AVMA partners with psychiatric professionals to promote human-animal bond

American Psychiatric Association releases survey, book during monthlong social media campaign

As the nation continues to contend with the adverse mental health impacts of the COVID-19 pandemic, the AVMA and the American Psychiatric Association are joining forces in March to call attention to the mental health benefits of having an animal companion.

The two organizations are promoting an effort called #Paws4MentalHealth that encourages pet owners to take a break, get up, stretch, and share a picture of their pet with an explanation of how their pet positively impacts their mental health.

“Veterinarians know first-hand the tremendously good impact pets can have on our lives and on our mental well-being,” said Dr. Lori Teller, AVMA president, in a March 1 announcement about the campaign. “We are so pleased to partner with APA on this unique opportunity to spread this positive message and to encourage everyone to take a #Paws4MentalHealth.”

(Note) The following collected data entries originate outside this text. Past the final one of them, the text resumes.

(** * ImportWorker: the transactional bulk-data import of SQLiteStudio

    A shallow embedding of [coreSQLiteStudio/importworker.cpp].  The worker
    talks to three collaborators that are not part of that file: the import
    plugin (the row source), the database connection and the notification
    sink.  Every call the worker makes to one of them, and every signal it
    emits, is recorded in a trace, so that statements about "what the run
    did" are statements about that trace and about the database it leaves. *)

From Stdlib Require Import String Ascii List ZArith Lia Bool DecimalString.
Import ListNotations.
Local Open Scope list_scope.

(** ** Strings as the code uses them *)

(** [tr] looks a message up in the translation catalogue; the model runs with
    the source (English) texts.  The two-argument form carries a
    disambiguation comment that does not change the text. *)
Definition tr (text : string) : string := text.
Definition tr_ctx (text disambiguation : string) : string := text.

(** The place marker [%1] .. [%9] a character stands for, when it follows a
    percent sign. *)
Definition markerIndex (c : ascii) : option nat :=
  match c with
  | "1"%char => Some 0%nat | "2"%char => Some 1%nat | "3"%char => Some 2%nat
  | "4"%char => Some 3%nat | "5"%char => Some 4%nat | "6"%char => Some 5%nat
  | "7"%char => Some 6%nat | "8"%char => Some 7%nat | "9"%char => Some 8%nat
  | _ => None
  end.
(** * IRIS eye-diagnostic backend: few-shot nearest-neighbour classifier

    A shallow embedding of [model_backend/backend.py] (the working
    [/predict/] handler) and of [model_backend/app/main.py] (the Lambda
    variant with the metadata helpers).

    Numbers are exact reals: an embedding is a [list R], the rounding of
    the 32-bit floats of the tensors is not part of this model, and the
    near-zero tolerance that recent scikit-learn releases use in place of
    the exact zero test (ten machine epsilons, a rounding safeguard) has
    no counterpart in exact arithmetic.  The library routines the
    handlers call (PIL, torchvision, the traced encoder) are functions
    handed to the model. *)

From stdpp Require Import gmap strings list.
From Stdlib Require Import Reals Lra Lia.

(** ** Exceptions and the handler monad *)

(** The Python exceptions a handler run can end with. *)
Inductive exn : Type :=
  | UnidentifiedImageError   (* PIL: Image.open cannot identify the stream *)
  | OSError                  (* PIL: the lazy pixel load of convert fails *)
  | ValueError               (* scikit-learn / numpy shape checks *)
  | IndexError               (* list index out of range *)
  | NameError                 (* a name bound nowhere *)
  | TypeError.               (* a value of the wrong kind *)

Inductive result (A : Type) : Type :=
  | Return (a : A)
  | Raise (e : exn).
Arguments Return {A} a.
Arguments Raise {A} e.

Definition bind_result {A B} (r : result A) (k : A -> result B) : result B :=
  match r with
  | Return a => k a
  | Raise e => Raise e
  end.

(** ** Numeric core: numpy / scikit-learn on exact reals *)

Module Numeric.
Local Open Scope R_scope.

(** An embedding, and a 2-D array as the list of its rows. *)
Abbreviation vec := (list R).
Abbreviation matrix := (list (list R)).

(** Every row has [D] entries (an ndarray is rectangular). *)
Definition rectangular (D : nat) (m : matrix) : Prop :=
  Forall (fun r => length r = D) m.

Fixpoint dot (x y : vec) : R :=
  match x, y with
  | a :: x', b :: y' => a * b + dot x' y'
  | _, _ => 0
  end.

(** [row_norms]: the Euclidean norm of a row. *)
Definition row_norm (x : vec) : R := sqrt (dot x x).

(** [_handle_zeros_in_scale]: a zero norm is replaced by 1. *)
Definition handle_zeros_in_scale (n : R) : R :=
  if Req_dec_T n 0 then 1 else n.

(** [normalize(X, copy=True)] on one row. *)
Definition normalize (x : vec) : vec :=
  map (fun a => a / handle_zeros_in_scale (row_norm x)) x.

Definition ncols (m : matrix) : nat :=
  match m with
  | [] => O
  | r :: _ => length r
  end.

(** [check_pairwise_arrays]: both arrays need a sample and a feature,
    and the same number of features. *)
Definition check_pairwise_arrays (X Y : matrix) : bool :=
  negb (Nat.eqb (length X) 0) && negb (Nat.eqb (length Y) 0)
  && negb (Nat.eqb (ncols X) 0) && Nat.eqb (ncols X) (ncols Y).

(** One entry of [X_normalized @ Y_normalized.T]. *)
Definition score (x y : vec) : R := dot (normalize x) (normalize y).

(** [sklearn.metrics.pairwise.cosine_similarity(X, Y)]: both arrays are
    row-normalised, then multiplied. *)
Definition cosine_similarity (X Y : matrix) : result matrix :=
  if check_pairwise_arrays X Y
  then Return (map (fun x => map (fun y => score x y) Y) X)
  else Raise ValueError.

(** The scan of [ndarray.argmax]: the running maximum is replaced only by
    a strictly larger element, so the first occurrence wins. *)
Fixpoint argmax_from (best_i : nat) (best : R) (i : nat) (l : list R) : nat :=
  match l with
  | [] => best_i
  | x :: t =>
      if Rlt_dec best x then argmax_from i x (S i) t
      else argmax_from best_i best (S i) t
  end.

(** [a.argmax()] of the flattened array; an empty array is a ValueError. *)
Definition argmax (a : matrix) : result nat :=
  match concat a with
  | [] => Raise ValueError
  | x :: t => Return (argmax_from 0 x 1 t)
  end.


End Numeric.

(** ** Handlers: results with a process state threaded through

    A handler run takes the module's globals and gives back a result and
    the globals it leaves behind (an exception does not roll anything
    back). *)

Definition M (S A : Type) : Type := S -> result A * S.
(** Each point of a returned walk but the first is the step from the
    point before it, which failed the stop test. *)
Lemma walk_chain (fuel : nat) (p : point) (pts : list point) :
  walk stop next fuel p [] = Some pts ->
  forall i a b,
    nth_error pts i = Some a -> nth_error pts (S i) = Some b ->
    stop a = false /\ b = next a.
Proof.
  revert p pts. induction fuel as [|fuel IH]; intros p pts; [discriminate|].
  rewrite walk_step. destruct (stop p) eqn:Hs.
  - intros [= <-] i a b _ Hb. destruct i; discriminate Hb.
  - destruct (walk stop next fuel (next p) []) as [tl|] eqn:E; [|discriminate].
    intros [= <-] i a b Ha Hb. destruct i as [|i].
    + injection Ha as <-. destruct (walk_head _ _ _ _ _ E) as [rest ->].
      injection Hb as <-. now split.
    + exact (IH _ _ E i a b Ha Hb).
Qed.

Lemma walk_inv (inv : point -> Prop) :
  (forall q, inv q -> stop q = false -> inv (next q)) ->
  forall fuel p pts,
    inv p -> walk stop next fuel p [] = Some pts -> Forall inv pts.
Proof.
  intros Hnext fuel. induction fuel as [|fuel IH]; intros p pts Hp;
    [discriminate|].
  rewrite walk_step. destruct (stop p) eqn:Hs.
  - intros [= <-]. now constructor.
  - destruct (walk stop next fuel (next p) []) as [tl|] eqn:E; [|discriminate].
    intros [= <-]. constructor; [exact Hp|].
    apply (IH (next p)); [now apply Hnext | exact E].
Qed.
End WalkChain.

(** X6: a walker called with a list that is not empty returns that list
    followed by what it returns on the empty list; it fails on the one
    exactly when it fails on the other. *)
Theorem walkers_extend_the_given_list (fuel : nat) (lat lon t d : R)
    (acc : list point) :
  get_points_south fuel lat lon t d acc
  = option_map (app acc) (get_points_south fuel lat lon t d []) /\
  get_points_east fuel lat lon t d acc
  = option_map (app acc) (get_points_east fuel lat lon t d []).
Proof.
  rewrite !get_points_south_walk, !get_points_east_walk.
  split; apply walk_acc.
Qed.

(** X7: a returned walk starts with the start point, and each later point
    is the stepper's step, due South or due East, from the point before
    it. *)
Theorem walk_points_are_successive_steps :
  (forall fuel lat lon lat_end d pts,
      get_points_south fuel lat lon lat_end d [] = Some pts ->
      nth_error pts 0 = Some (lon, lat) /\
      forall i a b,
        nth_error pts i = Some a -> nth_error pts (S i) = Some b ->
        b = get_next_lat_lon (p_lat a) (p_lon a) d SOUTH) /\
  (forall fuel lat lon lon_end d pts,
      get_points_east fuel lat lon lon_end d [] = Some pts ->
      nth_error pts 0 = Some (lon, lat) /\
      forall i a b,
        nth_error pts i = Some a -> nth_error pts (S i) = Some b ->
        b = get_next_lat_lon (p_lat a) (p_lon a) d EAST).
Proof.
  split; intros fuel lat lon t d pts H.
  - rewrite get_points_south_walk in H. split.
    + now destruct (walk_head _ _ _ _ _ H) as [rest ->].
    + intros i a b Ha Hb. now destruct (walk_chain _ _ _ _ _ H i a b Ha Hb).
  - rewrite get_points_east_walk in H. split.
    + now destruct (walk_head _ _ _ _ _ H) as [rest ->].
    + intros i a b Ha Hb. now destruct (walk_chain _ _ _ _ _ H i a b Ha Hb).
Qed.
(** * thor: the EVM state facade (vm/statedb) and the block event loops (cmd/thor)

    A shallow embedding of [vm/statedb/statedb.go] and of the [consent] and
    [pack] methods of [cmd/thor/client.go], with the properties of the
    specification proved about them.

    Conventions.
    - A Go [int] is a [Z]; the depths and revisions met here stay far from
      the 64-bit bounds, so no wrap-around is written.
    - A [*big.Int] is a pointer into a heap of integer cells; [new(big.Int)]
      allocates a cell.  A pointer outside the heap stands for [nil] where
      it is dereferenced, and dereferencing it panics; an index is nil only
      until an allocation gives it a cell, so what is said of a nil pointer
      is said of one dereference of it.
    - Every call the facade makes on the underlying [State] or on its
      journal is appended to a log of calls, so that "reads nothing",
      "writes nothing" and "calls X before Y" are statements about that log.
    - A [select] is a function of the branch that fired. *)

From stdpp Require Import base option list gmap strings.
From Stdlib Require Import ZArith Lia.

Local Open Scope Z_scope.

(** ** Basic types *)

(** [thor.Address] (20 bytes) and [thor.Hash] (32 bytes), as numbers. *)
Definition Address := N.
Definition Hash := N.
Definition bytes := list Z.

(** ** stackedmap *)

Module stackedmap.
Section StackedMap.
Context {K V : Type}.

(** Modelled from the spec: when two keys name one binding.  The caller
    says so, as its keys are of its own types: the spec has bindings that
    shadow one another and log entries "keyed by fresh singleton", which
    never do. *)
Variable same : K -> K -> bool.

(** Modelled from the spec: package [stackedmap] is not among the sources.
    A frame is a key to value overlay; its bindings are kept in insertion
    order of the first write of each key. *)
Definition frame := list (K * V).

(** Modelled from the spec: the journal is a base frame (depth 0, into
    which insertion is permitted) under a stack of pushed frames, the
    topmost first. *)
Record StackedMap := mk {
  base : frame;
  frames : list frame
}.

(** Modelled from the spec: the journal made by [stackedmap.New]; the
    default getter stays with the caller, see [getter]. *)
Definition New : StackedMap := mk [] [].

Fixpoint frame_lookup (k : K) (f : frame) : option V :=
  match f with
  | [] => None
  | (k', v) :: f' => if same k k' then Some v else frame_lookup k f'
  end.

Fixpoint frame_put (k : K) (v : V) (f : frame) : frame :=
  match f with
  | [] => [(k, v)]
  | (k', v') :: f' =>
      if same k k' then (k', v) :: f' else (k', v') :: frame_put k v f'
  end.

Fixpoint frames_lookup (k : K) (fs : list frame) : option V :=
  match fs with
  | [] => None
  | f :: fs' =>
      match frame_lookup k f with
      | Some v => Some v
      | None => frames_lookup k fs'
      end
  end.

(** Modelled from the spec: "returns the topmost-frame binding for key";
    [None] is the case where the default getter is consulted. *)
Definition lookup (sm : StackedMap) (k : K) : option V :=
  match frames_lookup k (frames sm) with
  | Some v => Some v
  | None => frame_lookup k (base sm)
  end.

(** Modelled from the spec: "writes (key, value) into the topmost frame,
    shadowing any deeper binding. Insertion into the empty-depth base
    frame is permitted." *)
Definition Put (sm : StackedMap) (k : K) (v : V) : StackedMap :=
  match frames sm with
  | [] => mk (frame_put k v (base sm)) []
  | f :: fs => mk (base sm) (frame_put k v f :: fs)
  end.

(** Modelled from the spec: "current frame count". *)
Definition Depth (sm : StackedMap) : Z := Z.of_nat (length (frames sm)).

(** Modelled from the spec: "opens a new empty frame"; frames are counted
    from 1, the new frame of a journal of depth [d] being frame [d + 1].
    The number returned is the depth before the push, the revision that
    takes the frame back: in the spec's scenarios S2 and S6 and in its
    invariant 3, [revert_to_snapshot] of the number a snapshot returned
    undoes what followed the snapshot, and [revert_to_snapshot(rev)]
    reverts [depth - rev] times, which is at least once only for a number
    under the depth the push makes. *)
Definition Push (sm : StackedMap) : Z * StackedMap :=
  (Depth sm, mk (base sm) ([] :: frames sm)).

Young couple playing with their cat
Among respondents to a recent poll by the American Psychiatric Association, cat owners were more likely than dog owners to say their pets offer companionship, provide a calming presence, and help reduce stress and anxiety. Dog owners were twice as likely as cat owners to say their pet encourages them to be physically active.

A social media toolkit to help spread the word is available, with sample posts and frames for Instagram, Snapchat, Twitter, and Facebook. At 1 p.m. ET on March 29, the AVMA and APA will host a Twitter chat about pets and mental health featuring leaders from both organizations under the hashtag #Paws4MentalHealth.

Survey results

In conjunction with the campaign, the APA has released results from a new national poll about mental health and pets.

The findings of the February edition of the APA’s Healthy Minds Monthly Poll reinforce that in addition to pets being important members of the household, pet owners believe that pets offer mental health benefits. The poll was fielded by Morning Consult from February 10-12, with a sample of 2,200 adults.

Among pet owners, 86% said their pets have a mostly positive impact on their mental health. Dog owners (87%) and cat owners (86%) were equally likely to say so.

When asked about various stressors related to pets, pet owners were most worried about their pets aging or passing away (71%) and their pets’ health conditions (66%). Over half also worried about arrangements while traveling (56%) and health care–related expenses (58%).

Survey respondents who did not own pets said they were most likely not to own one because they couldn’t afford it (29%) or they did not have time to take care of a pet (22%). About 11% were mourning a deceased pet.

“People recognize that there is something special about bonds between humans and their pets,” said Rebecca Brendel, MD, APA president, in a March 1 release about the results. “The animals we bring into our lives and our families play many roles from non-judgmental companions that we love to key partners in reducing our stress and anxiety. Americans clearly recognize that our relationships with our pets can have noticeable benefits for our overall mental health.”

Animal-assisted therapy

Companion animals can also play an important role through animal-assisted therapy or animal-assisted interventions in the treatment of mental illness and development disorders and in the promotion of mental health.

The APA’s newly released book for mental health practitioners, “The Role of Companion Animals in the Treatment of Mental Disorders,” examines the existing evidence to support animal-based interventions as well as the risks associated with various types of programs.

The book provides a thorough analysis of the latest research and explores topics that include protecting the animal’s health and welfare, with an emphasis on understanding applicable laws and regulations.

People who are considering getting a service dog not only should consult their licensed mental health professional but also talk to a veterinarian before starting the process. The AVMA policy “The Veterinarian’s Role in Supporting Appropriate Selection and Use of Service, Assistance, and Therapy Animals” states that “veterinarians have a role in assisting their clients in selecting the right animal for the right task, recommending that the animal receives appropriate training for its intended role, and ensuring that the health and welfare of that animal are addressed.”

The Centers for Disease Control and Prevention estimates that 1 in 25 Americans lives with a serious mental illness, and the National Institute of Mental Health stated that in 2020, 1 in 5 adults in the United States had a mental illness.

“It is wonderful to be able to build this partnership between physicians and veterinarians as we call attention to mental health,” said Saul Levin, MD, APA CEO and medical director, in the March 1 announcement about #Paws4MentalHealth. “Pets are part of our lives and families. The way we collectively feel about pets can create excitement and build connections, so I’m very pleased we are launching this campaign.”

The AVMA has adopted a range of policies that relate to the human-animal bond. The Association also is a founding educational partner for the Human-Animal Bond Certification Program for veterinary professionals offered through the Human Animal Bond Research Institute and the North American Veterinary Community.